START Exercise inputs
(* ===== verification/Outbox.v ===== *)
(** * The durable outbox

    [PostgresOutboxStore] of [src/app/storage.py].  Every method is one
    database transaction: it sees one [now()], either all of its statements
    take effect or, when it raises, none does.  The table is the list of its
    rows; the append-only attempt events and reconciliation audit are lists.
    Which rows concurrent transactions hold locked is an argument of [claim],
    whose [SKIP LOCKED] passes them over.  Times are exact rationals in
    seconds.  At the end the worker of [src/app/worker.py] that drains it:
    [run_once] with its supervision, over an arbitrary handler. *)

From Stdlib Require Import QArith Qminmax.
From S2P Require Import Prelude Json Commands Bus Principal.
Local Open Scope nat_scope.

Record OutboxRow := mkRow {
  row_id : nat;
  row_tenant_id : string;
  row_destination : string;
  row_event_type : string;
  row_idempotency_key : string;
  row_payload : jdict;
  row_attempt_count : nat;
  row_fencing_token : Z;
  row_next_attempt_at : Q;
  row_lease_owner : option string;
  row_lease_until : option Q;
  row_completed_at : option Q;
  row_cancelled_at : option Q;
  row_dead_lettered_at : option Q;
  row_reconciliation_required_at : option Q;
  row_last_error : option string;
}.

(** [middleware_outbox_attempt_events], [middleware_reconciliation_audit] *)
Record AttemptEvent := {
  ae_outbox_id : nat;
  ae_tenant_id : string;
  ae_attempt_number : nat;
  ae_event_type : string;
  ae_worker_id : string;
  ae_safe_error_code : option string;
  ae_fencing_token : option Z;
}.
Record ReconciliationAudit := {
  ra_outbox_id : nat;
  ra_tenant_id : string;
  ra_action : string;
  ra_operator_id : string;
  ra_reason : string;
  ra_attempt_count : nat;
}.

Record OutboxTable := mkTable {
  rows : list OutboxRow;
  attempt_events : list AttemptEvent;
  audits : list ReconciliationAudit;
}.
Abbreviation TM := (M OutboxTable).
END Exercise inputs
* **What this task involves**
Find and show each line of the listing with the word "ReconciliationAudit".

* **Solution to the exercise**
Record ReconciliationAudit := {
  audits : list ReconciliationAudit;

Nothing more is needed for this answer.